あまりにも有名な歌なので、引用するのが気が引けるほどなのだが

  ゴオガンの自画像みればみちのくに山蚕(やまこ)殺ししその日おもほゆ
                        齋藤茂吉『赤光』

ゴーガン(ゴーギャン)は、自画像を多々描いていて、私が持っている
『ファブリ世界名画集・ゴーガン』(平凡社)と『現代世界の美術・ゴーギャン』
(集英社)の二冊だけでも数点見られる。いずれも細長い顔、インド亜大陸の
ように額に三角形に垂れている黒々とした前髪、八の字型の口髭と、尖った
顎を縁どる顎髭に特徴がある。私はこれらの自画像から、ゴーギャンという
人物は、意外に言葉巧みな詐欺師的な面があったのではないか、と思うのだが。

茂吉がこの歌で詠んでいるのは、どの自画像なのだろう。
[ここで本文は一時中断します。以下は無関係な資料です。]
(* ===== verification/TimerObjects.v ===== *)
(** * Objects of information of timers

    [src/src/timer/device-info.c], [device-params.c], [device-status.c],
    [instance-info.c], [instance-params.c] with its filter of events, and
    [instance-status.c]. *)
From S2P Require Import Prelude SeqUapi Struct GValue.

(** ** Devices *)

(** [struct snd_timer_ginfo], [snd_timer_gparams] and [snd_timer_gstatus] *)
Definition tgi_flags : field := u32f 20.
Definition tgi_card : field := i32f 24.
Definition tgi_id : nat := 28.
Definition tgi_name : nat := 92.
Definition tgi_resolution : field := u64f 184.
Definition tgi_resolution_min : field := u64f 192.
Definition tgi_resolution_max : field := u64f 200.
Definition tgi_clients : field := u32f 208.
Definition tgp_period_num : field := u64f 24.
Definition tgp_period_den : field := u64f 32.
Definition tgs_resolution : field := u64f 24.
Definition tgs_resolution_num : field := u64f 32.
Definition tgs_resolution_den : field := u64f 40.

Inductive timer_device_info_prop :=
  | TIMER_DEVICE_INFO_PROP_FLAGS | TIMER_DEVICE_INFO_PROP_CARD_ID | TIMER_DEVICE_INFO_PROP_ID
  | TIMER_DEVICE_INFO_PROP_NAME | TIMER_DEVICE_INFO_PROP_RESOLUTION
  | TIMER_DEVICE_INFO_PROP_RESOLUTION_MIN | TIMER_DEVICE_INFO_PROP_RESOLUTION_MAX
  | TIMER_DEVICE_INFO_PROP_INSTANCE_COUNT.

Definition timer_device_info_get_property (id : timer_device_info_prop) (info : list byte)
    (val : gvalue) : gvalue :=
  match id with
  | TIMER_DEVICE_INFO_PROP_FLAGS => g_value_set_flags val (fget tgi_flags info)
  | TIMER_DEVICE_INFO_PROP_CARD_ID => g_value_set_int val (fget tgi_card info)
  | TIMER_DEVICE_INFO_PROP_ID => g_value_set_static_string val (sub tgi_id 64 info)
  | TIMER_DEVICE_INFO_PROP_NAME => g_value_set_static_string val (sub tgi_name 80 info)
  | TIMER_DEVICE_INFO_PROP_RESOLUTION => g_value_set_uint64 val (fget tgi_resolution info)
  | TIMER_DEVICE_INFO_PROP_RESOLUTION_MIN => g_value_set_uint64 val (fget tgi_resolution_min info)
  | TIMER_DEVICE_INFO_PROP_RESOLUTION_MAX => g_value_set_uint64 val (fget tgi_resolution_max info)
  | TIMER_DEVICE_INFO_PROP_INSTANCE_COUNT => g_value_set_uint val (fget tgi_clients info)
  end.

Definition timer_device_info_props (id : timer_device_info_prop) : pspec :=
  match id with
  | TIMER_DEVICE_INFO_PROP_FLAGS =>
      g_param_spec_flags "flags" "ALSATimerDeviceInfoFlag" 0 READABLE
  | TIMER_DEVICE_INFO_PROP_CARD_ID => g_param_spec_int "card-id" G_MININT G_MAXINT (-1) READABLE
  | TIMER_DEVICE_INFO_PROP_ID => g_param_spec_string "id" READABLE
  | TIMER_DEVICE_INFO_PROP_NAME => g_param_spec_string "name" READABLE
  | TIMER_DEVICE_INFO_PROP_RESOLUTION =>
      g_param_spec_uint64 "resolution" 0 G_MAXUINT64 0 READABLE
  | TIMER_DEVICE_INFO_PROP_RESOLUTION_MIN =>
      g_param_spec_uint64 "resolution-min" 0 G_MAXUINT64 0 READABLE
  | TIMER_DEVICE_INFO_PROP_RESOLUTION_MAX =>
      g_param_spec_uint64 "resolution-max" 0 G_MAXUINT64 0 READABLE
  | TIMER_DEVICE_INFO_PROP_INSTANCE_COUNT =>
      g_param_spec_uint "instance-count" 0 G_MAXUINT 0 READABLE
  end.

Inductive timer_device_params_prop :=
  | TIMER_DEVICE_PARAMS_PROP_PERIOD_NUM | TIMER_DEVICE_PARAMS_PROP_PERIOD_DEN.

Definition timer_device_params_set_property (id : timer_device_params_prop) (val : gvalue)
    (params : list byte) : option (list byte) :=
  match id with
  | TIMER_DEVICE_PARAMS_PROP_PERIOD_NUM => Some (fput tgp_period_num (g_value_get_uint64 val) params)
  | TIMER_DEVICE_PARAMS_PROP_PERIOD_DEN => Some (fput tgp_period_den (g_value_get_uint64 val) params)
  end.

Definition timer_device_params_get_property (id : timer_device_params_prop)
    (params : list byte) (val : gvalue) : gvalue :=
  match id with
  | TIMER_DEVICE_PARAMS_PROP_PERIOD_NUM => g_value_set_uint64 val (fget tgp_period_num params)
  | TIMER_DEVICE_PARAMS_PROP_PERIOD_DEN => g_value_set_uint64 val (fget tgp_period_den params)
  end.

Definition timer_device_params_props (id : timer_device_params_prop) : pspec :=
  match id with
  | TIMER_DEVICE_PARAMS_PROP_PERIOD_NUM =>
      g_param_spec_uint64 "period-numerator" 0 G_MAXUINT64 0 READWRITE
  | TIMER_DEVICE_PARAMS_PROP_PERIOD_DEN =>
      g_param_spec_uint64 "period-denominator" 0 G_MAXUINT64 0 READWRITE
  end.

Inductive timer_device_status_prop :=
  | TIMER_DEVICE_STATUS_PROP_RESOLUTION | TIMER_DEVICE_STATUS_PROP_RESOLUTION_NUM
  | TIMER_DEVICE_STATUS_PROP_RESOLUTION_DEN.

Definition timer_device_status_get_property (id : timer_device_status_prop)
    (status : list byte) (val : gvalue) : gvalue :=
  match id with
  | TIMER_DEVICE_STATUS_PROP_RESOLUTION => g_value_set_uint64 val (fget tgs_resolution status)
  | TIMER_DEVICE_STATUS_PROP_RESOLUTION_NUM =>
      g_value_set_uint64 val (fget tgs_resolution_num status)
  | TIMER_DEVICE_STATUS_PROP_RESOLUTION_DEN =>
      g_value_set_uint64 val (fget tgs_resolution_den status)
  end.

Definition timer_device_status_props (id : timer_device_status_prop) : pspec :=
  match id with
  | TIMER_DEVICE_STATUS_PROP_RESOLUTION =>
      g_param_spec_uint64 "resolution" 0 G_MAXUINT64 0 READABLE
  | TIMER_DEVICE_STATUS_PROP_RESOLUTION_NUM =>
      g_param_spec_uint64 "resolution-numerator" 0 G_MAXUINT64 0 READABLE
  | TIMER_DEVICE_STATUS_PROP_RESOLUTION_DEN =>
      g_param_spec_uint64 "resolution-denominator" 0 G_MAXUINT64 0 READABLE
  end.

(** ** Instances *)

(** [struct snd_timer_info], [snd_timer_params] and [snd_timer_status] *)
Definition ti_flags : field := u32f 0.
Definition ti_card : field := i32f 4.
Definition ti_id : nat := 8.
Definition ti_name : nat := 72.
Definition ti_resolution : field := u64f 160.
Definition tp_flags : field := u32f 0.
Definition tp_ticks : field := u32f 4.
Definition tp_queue_size : field := u32f 8.
Definition tp_filter : field := u32f 16.
Definition ts_tv_sec : field := i64f 0.
Definition ts_tv_nsec : field := i64f 8.
Definition ts_resolution : field := u32f 16.
Definition ts_lost : field := u32f 20.
Definition ts_overrun : field := u32f 24.
Definition ts_queue : field := u32f 28.

Inductive timer_instance_info_prop :=
  | TIMER_INSTANCE_INFO_PROP_FLAGS | TIMER_INSTANCE_INFO_PROP_CARD_ID
  | TIMER_INSTANCE_INFO_PROP_ID | TIMER_INSTANCE_INFO_PROP_NAME
  | TIMER_INSTANCE_INFO_PROP_RESOLUTION.

Definition timer_instance_info_get_property (id : timer_instance_info_prop) (info : list byte)
    (val : gvalue) : gvalue :=
  match id with
  | TIMER_INSTANCE_INFO_PROP_FLAGS => g_value_set_flags val (fget ti_flags info)
  | TIMER_INSTANCE_INFO_PROP_CARD_ID => g_value_set_int val (fget ti_card info)
  | TIMER_INSTANCE_INFO_PROP_ID => g_value_set_static_string val (sub ti_id 64 info)
  | TIMER_INSTANCE_INFO_PROP_NAME => g_value_set_static_string val (sub ti_name 80 info)
  | TIMER_INSTANCE_INFO_PROP_RESOLUTION => g_value_set_uint64 val (fget ti_resolution info)
  end.

Definition timer_instance_info_props (id : timer_instance_info_prop) : pspec :=
  match id with
  | TIMER_INSTANCE_INFO_PROP_FLAGS =>
      g_param_spec_flags "flags" "ALSATimerDeviceInfoFlag" 0 READABLE
  | TIMER_INSTANCE_INFO_PROP_CARD_ID => g_param_spec_int "card-id" G_MININT G_MAXINT (-1) READABLE
  | TIMER_INSTANCE_INFO_PROP_ID => g_param_spec_string "id" READABLE
  | TIMER_INSTANCE_INFO_PROP_NAME => g_param_spec_string "name" READABLE
  | TIMER_INSTANCE_INFO_PROP_RESOLUTION =>
      g_param_spec_uint64 "resolution" 0 G_MAXUINT64 0 READABLE
  end.

Inductive timer_instance_params_prop :=
  | TIMER_INSTANCE_PARAMS_PROP_FLAGS | TIMER_INSTANCE_PARAMS_PROP_INTERVAL
  | TIMER_INSTANCE_PARAMS_PROP_QUEUE_SIZE.

Definition timer_instance_params_set_property (id : timer_instance_params_prop) (val : gvalue)
    (params : list byte) : option (list byte) :=
  match id with
  | TIMER_INSTANCE_PARAMS_PROP_FLAGS => Some (fput tp_flags (g_value_get_flags val) params)
  | TIMER_INSTANCE_PARAMS_PROP_INTERVAL => Some (fput tp_ticks (g_value_get_uint val) params)
  | TIMER_INSTANCE_PARAMS_PROP_QUEUE_SIZE => Some (fput tp_queue_size (g_value_get_uint val) params)
  end.

Definition timer_instance_params_get_property (id : timer_instance_params_prop)
    (params : list byte) (val : gvalue) : gvalue :=
  match id with
  | TIMER_INSTANCE_PARAMS_PROP_FLAGS => g_value_set_flags val (fget tp_flags params)
  | TIMER_INSTANCE_PARAMS_PROP_INTERVAL => g_value_set_uint val (fget tp_ticks params)
  | TIMER_INSTANCE_PARAMS_PROP_QUEUE_SIZE => g_value_set_uint val (fget tp_queue_size params)
  end.

Definition timer_instance_params_props (id : timer_instance_params_prop) : pspec :=
  match id with
  | TIMER_INSTANCE_PARAMS_PROP_FLAGS =>
      g_param_spec_flags "flags" "ALSATimerInstanceParamFlag" 0 READWRITE
  | TIMER_INSTANCE_PARAMS_PROP_INTERVAL => g_param_spec_uint "interval" 0 G_MAXUINT 0 READWRITE
  | TIMER_INSTANCE_PARAMS_PROP_QUEUE_SIZE => g_param_spec_uint "queue-size" 0 G_MAXUINT 0 READWRITE
  end.

Inductive timer_instance_status_prop :=
  | TIMER_INSTANCE_STATUS_PROP_INTERVAL | TIMER_INSTANCE_STATUS_PROP_LOST
  | TIMER_INSTANCE_STATUS_PROP_OVERRUN | TIMER_INSTANCE_STATUS_PROP_QUEUE_SIZE.

Definition timer_instance_status_get_property (id : timer_instance_status_prop)
    (status : list byte) (val : gvalue) : gvalue :=
  match id with
  | TIMER_INSTANCE_STATUS_PROP_INTERVAL => g_value_set_uint val (fget ts_resolution status)
  | TIMER_INSTANCE_STATUS_PROP_LOST => g_value_set_uint val (fget ts_lost status)
  | TIMER_INSTANCE_STATUS_PROP_OVERRUN => g_value_set_uint val (fget ts_overrun status)
  | TIMER_INSTANCE_STATUS_PROP_QUEUE_SIZE => g_value_set_uint val (fget ts_queue status)
  end.

Definition timer_instance_status_props (id : timer_instance_status_prop) : pspec :=
  match id with
  | TIMER_INSTANCE_STATUS_PROP_INTERVAL => g_param_spec_uint "interval" 0 G_MAXUINT 0 READABLE
  | TIMER_INSTANCE_STATUS_PROP_LOST => g_param_spec_uint "lost" 0 G_MAXUINT 0 READABLE
  | TIMER_INSTANCE_STATUS_PROP_OVERRUN => g_param_spec_uint "overrun" 0 G_MAXUINT 0 READABLE
  | TIMER_INSTANCE_STATUS_PROP_QUEUE_SIZE => g_param_spec_uint "queue-size" 0 G_MAXUINT 0 READABLE
  end.

(** The two numbers behind the pointer into the object. *)
Definition alsatimer_instance_status_get_time (status : list byte) : Z * Z :=
  (fget ts_tv_sec status, fget ts_tv_nsec status).

(** ** Filters of events of an instance

    One bit for each type of event. *)

Definition SNDRV_TIMER_EVENT_RESOLUTION : Z := 0.
Definition SNDRV_TIMER_EVENT_RESUME : Z := 8.
Definition SNDRV_TIMER_EVENT_MSTART : Z := 12.
Definition SNDRV_TIMER_EVENT_MRESUME : Z := 18.

Abbreviation OM := (M (list byte)).

Definition invalid_event (val : Z) : bool :=
  (val <? SNDRV_TIMER_EVENT_RESOLUTION) ||
  ((SNDRV_TIMER_EVENT_RESUME <? val) && (val <? SNDRV_TIMER_EVENT_MSTART)) ||
  (SNDRV_TIMER_EVENT_MRESUME <? val).

Fixpoint filter_of (entries : list Z) (filter : Z) : OM Z :=
  match entries with
  | [] => mret filter
  | val :: entries =>
      if invalid_event val then critical else filter_of entries (Z.lor filter (Z.shiftl 1 val))
  end.

(** The filter is cleared before the entries are examined. *)
Definition alsatimer_instance_params_set_event_filter (entries : list Z) : OM unit :=
  params ← get;
  let params := fput tp_filter 0 params in
  put params;;
  if Z.of_nat (length entries) =? 0 then mret tt else
  filter ← filter_of entries 0;
  put (fput tp_filter filter params).

Fixpoint count_bits (n : nat) (i filter count : Z) : Z :=
  match n with
  | 0%nat => count
  | S n =>
      count_bits n (i + 1) filter
        (if negb (Z.land (Z.shiftl 1 i) filter =? 0) then u32 (count + 1) else count)
  end.

(** What is written to an array of [count] elements; the loop ends when it is
    full. *)
Fixpoint list_bits (n : nat) (i filter count : Z) (entries : list Z) : OM (list Z) :=
  match n with
  | 0%nat => mret entries
  | S n =>
      if negb (Z.land (Z.shiftl 1 i) filter =? 0) then
        entries ← (if Z.of_nat (length entries) <? count then mret (entries ++ [i]) else ub);
        if count <=? Z.of_nat (length entries) then mret entries
        else list_bits n (i + 1) filter count entries
      else list_bits n (i + 1) filter count entries
  end.

(** [None] when the call succeeds without writing [entries] and
    [entry_count]. *)
Definition alsatimer_instance_params_get_event_filter : OM (option (list Z)) :=
  params ← get;
  let filter := fget tp_filter params in
  let count := count_bits 32 0 filter 0 in
  if count =? 0 then mret None else
  entries ← list_bits 32 0 filter count [];
  mret (Some entries).
(** The query is one lookup. *)
Lemma run_name_lookup q : ∃ func,
  run_name q = or_file_error (lookup_and_allocate_string_by_sysname (asked_name q) func) (query_label q) ∧
  ∀ d dev k', udev_device_get_sysname dev k' = Sret (sd_name d) →
    udev_device_get_devnode dev k' = sound_node d → func dev k' = told q d.
Proof.
  exists (match q with
     | ControlDevnode _ | RawmidiDevnode _ _ | HwdepDevnode _ _ | TimerDevnode | SeqDevnode =>
         udev_device_get_devnode
     | _ => udev_device_get_sysname
     end).
  split; [by destruct q|]. intros d dev k' En Ed. by destruct q.
Qed.

Lemma name_query_run q ds h k :
  sound_devices ds k →
  ∃ k', sound_devices ds k' ∧
    run_name q (World h k) =
      (or_error (match named (asked_name q) ds with Some d => told q d | None => Serr ENODEV end)
         (query_label q), World h k').
Proof.
  intros Hk. destruct (run_name_lookup q) as (func & -> & Hf).
  destruct (lookup_run ds (asked_name q) func (told q) h k Hk Hf) as (k' & Hk' & E).
  exists k'. split; [done|]. by apply or_file_error_run.
Qed.

(** C34: each of the eleven queries for the name or the node of a device looks
    one device up by the name with the numbers of the call: it tells the name
    or the node of exactly that device, or reports in the file domain, with a
    label of its own, that there is no such device or that it has no node.
    Memory is as before and no device is kept. *)
Theorem name_query_spec q ds h k :
  sound_devices ds k →
  ∃ k', sound_devices ds k' ∧
    run_name q (World h k) =
      (match named (asked_name q) ds with
       | Some d =>
           match told q d with
           | Sret s => Ret s
           | Serr e => Fail (file_error e (query_label q))
           end
       | None => Fail (file_error ENODEV (query_label q))
       end, World h k').
Proof.
  intros Hk. destruct (name_query_run q ds h k Hk) as (k' & Hk' & E). exists k'. split; [done|].
  rewrite E. by destruct (named (asked_name q) ds).
Qed.

(** ** Numbers *)

Inductive list_query := CardIds | RawmidiIds (card : Z) | HwdepIds (card : Z).

Definition run_list (q : list_query) : M (world K) (option (list Z)) :=
  match q with
  | CardIds => alsactl_get_card_id_list qsort
  | RawmidiIds c => alsarawmidi_get_device_id_list qsort c
  | HwdepIds c => alsahwdep_get_device_id_list qsort c
  end.

Definition list_prefix (q : list_query) : string :=
  match q with
  | CardIds => "card"
  | RawmidiIds c => "midiC" +:+ decimal c
  | HwdepIds c => "hwC" +:+ decimal c
  end.

Definition list_label (q : list_query) : string :=
  match q with
  | CardIds => "Fail to generate list of card sysnum"
  | RawmidiIds _ => "Fail to generate list of rawmidi sysnum"
  | HwdepIds _ => "Fail to generate list of hwdep sysnum"
  end.

Lemma list_query_run q ds h k :
  sound_devices ds k → Z.of_nat (length ds) < 2 ^ 32 →
  let found := with_prefix (list_prefix q) ds in
  let nums := device_numbers (list_prefix q) ds in
  ∃ k', sound_devices ds k' ∧
    run_list q (World h k) =
      (if (length found =? 0)%nat then Ret None
       else if (length nums =? length found)%nat then
         match qsort_u32 qsort nums with Some sorted => Ret (Some sorted) | None => UB end
       else Fail (file_error ENODATA (list_label q)), World h k').
Proof.
  intros Hk Hmax found nums.
  destruct (sysnum_list_equivalence qsort ds (list_prefix q) h k Hk Hmax) as (k' & Hk' & E).
  exists k'. split; [done|].
  assert (run_list q = or_file_error
    (generate_sysnum_list_by_sysname_prefix qsort (list_prefix q)) (list_label q)) as ->
    by (by destruct q).
  cbv zeta in E. fold found nums in E. revert E.
  destruct (length found =? 0)%nat; [|destruct (length nums =? length found)%nat];
    [|destruct (qsort_u32 qsort nums)|]; intros E;
    (by rewrite (or_file_error_run _ _ _ _ _ E)) || by apply bind_UB.
Qed.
子供の頃、
何かやりきれない思いのまま、小さな生き物をいびり殺してしまった、
そんな思い出をよみがえらせるような自画像・・・。

というのも、当然のごとく、その時々で、ゴーギャンの自画像は
異なった表情をしていて、孤独に沈むような沈鬱なもの、
ほとんどこちらに背を向けているような、表情の見えない角度から
描かれたもの、キリストになぞらえた、ややコミカルな作など、
実に多様なのだ。自分と言う素材を十分に楽しんでいたような、
この画家のしたたかな面も見えるのだ。

そんななか、ゴッホに頼まれて描いたという「レ・ミゼラブルの自画像」
と名付けられた絵は、こちら側を斜めに見据えた視線が鋭く、
こらえきれない鬱屈を、今まさに吐き出そうとしているかのような、
緊張に充ちた表情をしている。茂吉の心を捉え、幼児期の昏い記憶を
引き出したのは、この絵だったのではないか、と私には思える。

短歌には、歌を詠む自分を詠む歌、というような作品も多々
あって、絵画の自画像に近い感じがするのだが。その表現法は、
絵画に比べ、やや自虐的ものに傾きやすい、ように思える。
短歌と言う分野のマイナー性が、その根本にあるのではないだろうか。